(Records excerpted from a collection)

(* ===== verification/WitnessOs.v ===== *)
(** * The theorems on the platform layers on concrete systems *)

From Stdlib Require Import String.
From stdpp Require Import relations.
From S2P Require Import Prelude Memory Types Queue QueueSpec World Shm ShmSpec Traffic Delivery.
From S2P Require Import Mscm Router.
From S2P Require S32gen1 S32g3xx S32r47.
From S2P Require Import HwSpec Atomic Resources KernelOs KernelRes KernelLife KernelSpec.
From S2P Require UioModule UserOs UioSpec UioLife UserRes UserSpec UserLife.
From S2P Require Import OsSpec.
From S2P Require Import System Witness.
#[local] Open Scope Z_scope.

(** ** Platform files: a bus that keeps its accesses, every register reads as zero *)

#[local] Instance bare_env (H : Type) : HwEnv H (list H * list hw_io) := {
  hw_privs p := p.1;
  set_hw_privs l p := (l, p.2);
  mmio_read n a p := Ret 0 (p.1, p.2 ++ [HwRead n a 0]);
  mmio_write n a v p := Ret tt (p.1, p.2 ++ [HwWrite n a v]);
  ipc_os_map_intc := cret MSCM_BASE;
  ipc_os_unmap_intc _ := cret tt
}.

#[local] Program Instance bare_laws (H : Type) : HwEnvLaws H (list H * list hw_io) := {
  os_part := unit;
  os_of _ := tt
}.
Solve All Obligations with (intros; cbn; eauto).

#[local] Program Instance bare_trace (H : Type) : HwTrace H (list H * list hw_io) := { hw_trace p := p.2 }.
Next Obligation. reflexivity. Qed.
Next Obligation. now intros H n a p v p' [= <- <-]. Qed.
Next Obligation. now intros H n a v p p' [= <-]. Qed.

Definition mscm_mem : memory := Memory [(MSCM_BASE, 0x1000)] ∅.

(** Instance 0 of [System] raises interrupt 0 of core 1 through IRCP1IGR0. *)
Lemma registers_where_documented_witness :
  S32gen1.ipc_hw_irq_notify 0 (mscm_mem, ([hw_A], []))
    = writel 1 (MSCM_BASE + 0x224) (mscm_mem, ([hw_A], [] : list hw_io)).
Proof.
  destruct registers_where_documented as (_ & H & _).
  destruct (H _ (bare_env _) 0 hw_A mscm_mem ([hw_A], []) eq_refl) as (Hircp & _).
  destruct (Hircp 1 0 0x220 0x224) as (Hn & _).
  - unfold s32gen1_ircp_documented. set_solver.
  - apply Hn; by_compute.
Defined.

...

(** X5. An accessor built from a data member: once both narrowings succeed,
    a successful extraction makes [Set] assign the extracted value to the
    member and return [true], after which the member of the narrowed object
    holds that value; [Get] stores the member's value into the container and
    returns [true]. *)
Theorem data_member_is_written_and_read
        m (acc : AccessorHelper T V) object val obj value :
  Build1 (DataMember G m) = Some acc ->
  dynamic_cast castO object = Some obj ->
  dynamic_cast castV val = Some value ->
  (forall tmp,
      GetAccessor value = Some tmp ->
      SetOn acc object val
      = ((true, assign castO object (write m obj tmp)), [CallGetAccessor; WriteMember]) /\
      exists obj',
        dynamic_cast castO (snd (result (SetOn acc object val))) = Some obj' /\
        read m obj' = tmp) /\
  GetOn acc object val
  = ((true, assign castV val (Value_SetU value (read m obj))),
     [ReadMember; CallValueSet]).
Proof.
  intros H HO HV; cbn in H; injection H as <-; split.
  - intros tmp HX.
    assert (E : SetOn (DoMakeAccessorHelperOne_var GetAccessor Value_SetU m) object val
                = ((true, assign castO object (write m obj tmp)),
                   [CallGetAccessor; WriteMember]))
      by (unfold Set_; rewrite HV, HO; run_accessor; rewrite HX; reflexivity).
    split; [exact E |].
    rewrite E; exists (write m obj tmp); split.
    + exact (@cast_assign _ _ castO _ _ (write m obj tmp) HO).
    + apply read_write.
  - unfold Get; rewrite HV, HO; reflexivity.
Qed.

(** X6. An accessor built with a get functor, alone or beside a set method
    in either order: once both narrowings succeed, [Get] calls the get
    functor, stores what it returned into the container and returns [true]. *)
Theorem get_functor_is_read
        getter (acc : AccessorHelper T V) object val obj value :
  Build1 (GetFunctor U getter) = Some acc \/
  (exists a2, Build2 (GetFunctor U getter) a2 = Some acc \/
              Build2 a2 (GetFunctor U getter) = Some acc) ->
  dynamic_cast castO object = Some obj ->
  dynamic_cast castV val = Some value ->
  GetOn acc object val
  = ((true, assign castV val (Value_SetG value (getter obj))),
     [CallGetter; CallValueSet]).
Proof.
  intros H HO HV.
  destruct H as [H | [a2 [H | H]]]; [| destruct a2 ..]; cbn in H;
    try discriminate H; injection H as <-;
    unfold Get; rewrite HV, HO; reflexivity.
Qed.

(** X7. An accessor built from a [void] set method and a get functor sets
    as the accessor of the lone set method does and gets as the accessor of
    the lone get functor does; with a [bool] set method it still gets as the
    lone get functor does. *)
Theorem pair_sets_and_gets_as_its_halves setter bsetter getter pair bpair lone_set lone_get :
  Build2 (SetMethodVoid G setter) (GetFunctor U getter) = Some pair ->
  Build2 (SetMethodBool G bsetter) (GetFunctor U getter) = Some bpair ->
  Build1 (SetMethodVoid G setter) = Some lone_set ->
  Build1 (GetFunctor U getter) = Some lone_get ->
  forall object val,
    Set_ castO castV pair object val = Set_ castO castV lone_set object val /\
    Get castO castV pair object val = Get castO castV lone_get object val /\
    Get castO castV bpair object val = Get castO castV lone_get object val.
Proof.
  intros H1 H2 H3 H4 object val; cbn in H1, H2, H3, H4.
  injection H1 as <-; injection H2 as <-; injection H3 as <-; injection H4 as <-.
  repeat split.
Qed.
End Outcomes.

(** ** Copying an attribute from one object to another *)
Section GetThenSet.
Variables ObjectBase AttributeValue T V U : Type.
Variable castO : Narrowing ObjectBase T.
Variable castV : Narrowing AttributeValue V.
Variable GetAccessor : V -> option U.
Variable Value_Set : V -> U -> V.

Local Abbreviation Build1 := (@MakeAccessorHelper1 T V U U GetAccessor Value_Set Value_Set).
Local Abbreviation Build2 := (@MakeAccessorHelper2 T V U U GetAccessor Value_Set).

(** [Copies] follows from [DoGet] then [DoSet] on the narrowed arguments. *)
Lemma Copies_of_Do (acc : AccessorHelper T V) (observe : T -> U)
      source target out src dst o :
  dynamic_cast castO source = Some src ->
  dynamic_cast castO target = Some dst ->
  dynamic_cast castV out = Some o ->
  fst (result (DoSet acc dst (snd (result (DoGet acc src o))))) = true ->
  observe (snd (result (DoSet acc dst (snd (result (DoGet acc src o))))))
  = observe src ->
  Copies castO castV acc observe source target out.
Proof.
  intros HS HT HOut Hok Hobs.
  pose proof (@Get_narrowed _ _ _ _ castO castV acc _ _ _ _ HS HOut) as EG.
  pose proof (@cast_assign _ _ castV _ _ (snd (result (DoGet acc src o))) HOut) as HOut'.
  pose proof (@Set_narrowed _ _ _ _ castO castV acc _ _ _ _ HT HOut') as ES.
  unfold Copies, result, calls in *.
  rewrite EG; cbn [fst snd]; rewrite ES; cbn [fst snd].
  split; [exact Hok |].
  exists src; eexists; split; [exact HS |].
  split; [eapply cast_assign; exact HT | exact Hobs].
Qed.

AIM OF THE EXERCISE:
Which lines above hold the string "returns"? Copy each of them.

RESULT BELOW:
    returns [true]. *)
    functor, stores what it returned into the container and returns [true]. *)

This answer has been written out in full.